As I said, it takes a village...
Yes, there are any number of reasons why the graduation rates are so alarming. WSU is a commuter school largely, and college students who commute traditionally don't do as well as students living on campus. Further, many of WSU's students come from poor and working-class families and often have to scrape together any combination of grants, loans, scholarships and their own cash to get by from semester to semester. (More on Time.com: Read about an upcoming television reality show on Detroit schools)
But for decades WSU made its bones educating these kinds of students. It was, and still is, a place that has helped ensure that children who weren't the scions of privilege could compete with, say, the U of M grads of the world. It's also been a standard bearer for diversity, boasting for example a black student body that's larger than the entire student populations of many famed Historically Black Colleges and Universities.
Now, though, I'm hearing people argue that, somewhere along the way, WSU forgot about that part of its mission, the part that helped it stand out as a beacon for so many young people hoping to rise above their blue-collar beginnings.
"It's inexcusable," said Frank Koscielski, a WSU academic adviser and recruiter. "Wayne State could be and should be the finest urban commuter university in the country.

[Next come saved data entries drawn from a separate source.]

(** * Earning rules of the points calculator: [src/utils/calculators/rules.js]

    A shallow embedding of the rule classes ([DistanceRule],
    [IntraCountryRule], [FareClassRule], [GeographicalRule]) and of
    [parseEarningRates], followed by the properties proved about them.

    Conventions of the embedding.
    - A JavaScript string is a [string] whose characters are the code units
      below 256 (Latin-1); [toLowerCase], [trim] and the regular expression
      class for white space are written out on that range.
    - A JavaScript number that holds a distance, a point or a credit count is
      an integer, [Z]; [NaN] as a result of [parseInt] is [None].  A double
      holds every integer of at most 2^53 in absolute value exactly and
      rounds beyond; the rounding is not modelled, and a property that names
      the value of a number assumes [safeInteger] of it.
    - An object used as a dictionary is a [gmap string _] of its own keys
      when the code only tests and reads keys, and an association list in
      insertion order when the code enumerates its keys.  The names that
      every object inherits from [Object.prototype] are listed in
      [AnyCategory], which models the operator [in] on them; the methods of
      the rule modules are the code for every other key, and a property
      about a missing category assumes that the category is not one of
      those names.  The names of cities and countries are looked up on own
      keys.  The label [__proto__] given to [parseEarningRates] sets
      the prototype of the result and is not modelled.
    - [undefined] and [null] are [None]; an exception is [Throw] in the
      [result] monad. *)

From Stdlib Require Import ZArith Ascii String List.
From stdpp Require Import gmap strings list pretty.

Local Open Scope Z_scope.

(** ** The language's own functions *)

Module Js.

Inductive JsError : Type :=
| Error (message : string)
| TypeError.

Inductive result (A : Type) : Type :=
| Ok (a : A)
| Throw (e : JsError).
Global Arguments Ok {A} a.
Global Arguments Throw {A} e.

Definition bind {A B : Type} (m : result A) (k : A -> result B) : result B :=
  match m with
  | Ok a => k a
  | Throw e => Throw e
  end.

(** Reading a property of [undefined] or [null], and [k in undefined]. *)
Definition defined {A : Type} (o : option A) : result A :=
  match o with
  | Some a => Ok a
  | None => Throw TypeError
  end.

Definition code (c : ascii) : Z := Z.of_nat (nat_of_ascii c).

Definition chr (z : Z) : ascii := ascii_of_nat (Z.to_nat z).

(** [String.prototype.toLowerCase] on one code unit below 256: the letters
    A-Z, and the Latin-1 capitals U+00C0-U+00DE without the sign U+00D7. *)
Definition lower_char (c : ascii) : ascii :=
  let n := code c in
  if ((65 <=? n) && (n <=? 90)) || ((192 <=? n) && (n <=? 222) && negb (n =? 215))
  then chr (n + 32)
  else c.

Fixpoint toLowerCase (s : string) : string :=
  match s with
  | EmptyString => EmptyString
  | String c s' => String (lower_char c) (toLowerCase s')
  end.

(** White space and line terminators below 256: what [\s] matches and
    what [trim] and [parseInt] skip. *)
Definition isWhiteSpace (c : ascii) : bool :=
  let n := code c in
  ((9 <=? n) && (n <=? 13)) || (n =? 32) || (n =? 160).

Fixpoint trimStart (s : string) : string :=
  match s with
  | EmptyString => EmptyString
  | String c s' => if isWhiteSpace c then trimStart s' else s
  end.

Fixpoint trimEnd (s : string) : string :=
  match s with
  | EmptyString => EmptyString
  | String c s' =>
      match trimEnd s' with
      | EmptyString => if isWhiteSpace c then EmptyString else String c EmptyString
      | t => String c t
      end
  end.

Definition trim (s : string) : string := trimEnd (trimStart s).

(** [s.replace(/c/gm, '')] for a single character [c]. *)
Fixpoint removeAll (c : ascii) (s : string) : string :=
  match s with
  | EmptyString => EmptyString
  | String d s' => if bool_decide (d = c) then removeAll c s' else String d (removeAll c s')
  end.

(** [s.replace(/\s+/gm, ' ')]: every maximal run of white space becomes one
    space.  [in_run] says that the previous character was white space. *)
Fixpoint collapseFrom (in_run : bool) (s : string) : string :=
  match s with
  | EmptyString => EmptyString
  | String c s' =>
      if isWhiteSpace c
      then (if in_run then collapseFrom true s' else String " " (collapseFrom true s'))
      else String c (collapseFrom false s')
  end.

Definition collapseWhiteSpace (s : string) : string := collapseFrom false s.

(** [s.split(sep)] for a single character separator: never an empty list,
    the empty string gives one empty token. *)
Fixpoint split (sep : ascii) (s : string) : list string :=
  match s with
  | EmptyString => [EmptyString]
  | String c s' =>
      if bool_decide (c = sep) then EmptyString :: split sep s'
      else match split sep s' with
           | t :: ts => String c t :: ts
           | [] => [String c EmptyString]
           end
  end.

(** The value of a character as a digit: 0-9, then a-z and A-Z as 10-35. *)
Definition digitValue (c : ascii) : option Z :=
  let n := code c in
  if (48 <=? n) && (n <=? 57) then Some (n - 48)
  else if (97 <=? n) && (n <=? 122) then Some (n - 87)
  else if (65 <=? n) && (n <=? 90) then Some (n - 55)
  else None.
(** The file is there, its rows can be read and counted, and the
    registry has no importer for it. *)
Definition unsupported (dir dataset file : string) (row_count : Z) : Prop :=
  present dir file = true /\
  exists generic_importer reader,
    imp_GTFSImporter w file dir = Ok generic_importer /\
    get_reader generic_importer = Ok reader /\
    get_row_count generic_importer = Ok row_count /\
    imp_get_importer_for_file w file reader row_count dataset = Raise ValueError.

(** The file is there and the registry returns [importer] for it. *)
Definition dispatched_to (dir dataset file : string) (row_count : Z)
  (importer : Importer) : Prop :=
  present dir file = true /\
  exists generic_importer reader,
    imp_GTFSImporter w file dir = Ok generic_importer /\
    get_reader generic_importer = Ok reader /\
    get_row_count generic_importer = Ok row_count /\
    imp_get_importer_for_file w file reader row_count dataset = Ok importer.

(** [clear_table()] or [import_data()] of the file's importer raises [e]. *)
Definition import_raises (dir dataset file : string) (e : exn) : Prop :=
  exists row_count importer,
    dispatched_to dir dataset file row_count importer /\
    (clear_table importer = Raise e \/
     (clear_table importer = Ok tt /\ import_data importer = Raise e)).

(** The file does not reach the successful-import branch: it is absent
    or unsupported. *)
Definition skipped (dir dataset file : string) : Prop :=
  present dir file = false \/ exists row_count, unsupported dir dataset file row_count.

(** The run passes the directory check with [d], derives [dataset] and is
    confirmed at the prompt. *)
Definition confirmed (dir : option string) (d dataset : string) : Prop :=
  outcome (gtfs_directory_validator dir 0) = Ok (Some d) /\
  dataset_of d = Some dataset /\
  click_prompt w dataset = "y".

(** ** The realtime command *)

Definition realtime_event_message : string :=
  "Realtime database updated with new realtime information".

Definition realtime_attributes (dataset : string) (total_trips total_stop_times : Z)
  (time_taken : float) : pyval :=
  VDict [ ("dataset", VStr dataset);
          ("total_trips", VInt total_trips);
          ("total_stop_times", VInt total_stop_times);
          ("time_taken(s)", VFloat time_taken) ].

(** [if opt: x = opt; print(...) else: x = default]. *)
Definition override (opt : option string) (msg : string -> message)
  (default : string) : M string :=
  match opt with
  | Some (String _ _ as v) => console_print (msg v) ;;; ret v
  | _ => ret default
  end.

(** The command [importrealtime -url URL -apikey KEY -dataset DATASET]. *)
Definition importrealtime (url apikey dataset : option string) : M unit :=
  start <- perf_counter ;;
  console_print MsgImportingRealtime ;;;
  realtime_url <- override url MsgOverridingURL
                    (GTFS_TFI_REALTIME_URL (settings_app w)) ;;
  realtime_apikey <- override apikey MsgOverridingApiKey
                       (GTFS_TFI_API_KEY_1 (settings_app w)) ;;
  realtime_dataset <- override dataset MsgOverridingDataset
                        (GTFS_TFI_DATASET (settings_app w)) ;;
  importer <- call (ENewRealTimeImporter realtime_url realtime_apikey realtime_dataset)
                   (new_RealTimeImporter w realtime_url realtime_apikey realtime_dataset) ;;
  console_print (MsgImportingUsing realtime_dataset realtime_url) ;;;
  data <- call EGetData (get_data importer) ;;
  match data with
  | None => console_print MsgNoData ;;; ret tt
  | Some data =>
      entity <- lift (subscript data "entity") ;;
      n <- lift (py_len entity) ;;
      console_print (MsgEntitiesReturned n) ;;;
      call EClearTableStopTrip (clear_table_stop_trip importer) ;;;
      console_print MsgImportingStopTimes ;;;
      total_stop_times <- call (EImportStopTimes data) (import_stop_times importer data) ;;
      console_print MsgImportingTrips ;;;
      total_trips <- call (EImportTrips data) (import_trips importer data) ;;
      finish <- perf_counter ;;
      let attributes :=
        realtime_attributes realtime_dataset total_trips total_stop_times
                            (fround2 (fsub finish start)) in
      call (ECreateEvent REALTIME_DATABASE_UPDATED realtime_event_message attributes)
           (create_event_with_session w REALTIME_DATABASE_UPDATED
              realtime_event_message attributes) ;;;
      console_print (MsgFinished (fround2 (fsub finish start)))
  end.

End Cli.

(** ** Reading traces *)

Section Traces.

Context `{FA : FloatArith}.

Definition is_event (e : effect) : bool :=
  match e with ECreateEvent _ _ _ => true | _ => false end.

(** The calls that change a table. *)
Definition is_table_mutation (e : effect) : bool :=
  match e with
  | EClearTable _ | EImportData _
  | EClearTableStopTrip | EImportStopTimes _ | EImportTrips _ => true
  | _ => false
  end.

Definition is_insertion (e : effect) : bool :=
  match e with EImportStopTimes _ | EImportTrips _ => true | _ => false end.

Definition is_clear_stop_trip (e : effect) : bool :=
  match e with EClearTableStopTrip => true | _ => false end.

Definition is_prompt (e : effect) : bool :=
  match e with EPrompt _ => true | _ => false end.
(** * UrlScanner: scan-response normalisation, verdict decision and WHOIS helpers

    A shallow embedding of the JavaScript sources
      - [normalizeResult], [normalizeScanResponse]   (parsers, src/n8nClient.js)
      - [decideVerdict]                              (verdict, src/unnamed/part_002)
      - [hasWhoisData] ... [parseWhoisData]          (src/whoisUtils.js)
    over JSON-shaped JavaScript values.

    Numbers are IEEE-754 binary64 values (Rocq's primitive floats), objects are
    finite maps from property names to values, arrays are lists.  A JavaScript
    expression that can raise a TypeError is a function into [option]; [None]
    is the raised exception.  The two number/string conversions of the
    language runtime, the date parser, the date printer and the system clock
    are parameters of the development: every theorem holds for all of them. *)

From Stdlib Require Import PrimFloat Uint63 SpecFloat FloatOps FloatAxioms.
From stdpp Require Import base option list list_monad strings pretty gmap.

Unfortunately, it has had poor top administrators who wanted to make the university something that it isn't."
In Detroit everything from poor public transit to the dire employment situation has some part to play in why so many young people seem unable to finish college. And as I mentioned, I certainly don't discount the impact of besieged homes, troubled neighborhoods, sorry schools and broken families on the dismal graduation numbers either. (More on Time.com: See pictures of Detroit's beautiful, horrible decline)
But WSU has long prided itself on raising its students up rather than lowering its standards. And that's the way I think it should be. College should be an opportunity for everyone, not just another "survival of the fittest" filter. Our country is struggling now largely because so many segments of its population -- from millions of blacks and Hispanics to millions of poor whites — have been cast aside, ignored and otherwise denied legitimate chances to participate.
A college degree represents the best avenue to these opportunities for anyone. And Wayne State has a long history of helping to grade the road to upward mobility for an array of students from a variety of backgrounds. This shouldn't be lost amid the school's desires to grow and expand.
Even as WSU moves forward, I hope that the school, and all of the other stakeholders around here who depend on the students places like Wayne State turn out, can find a way to get back to the mission that helped make it great. We can't afford for it not to.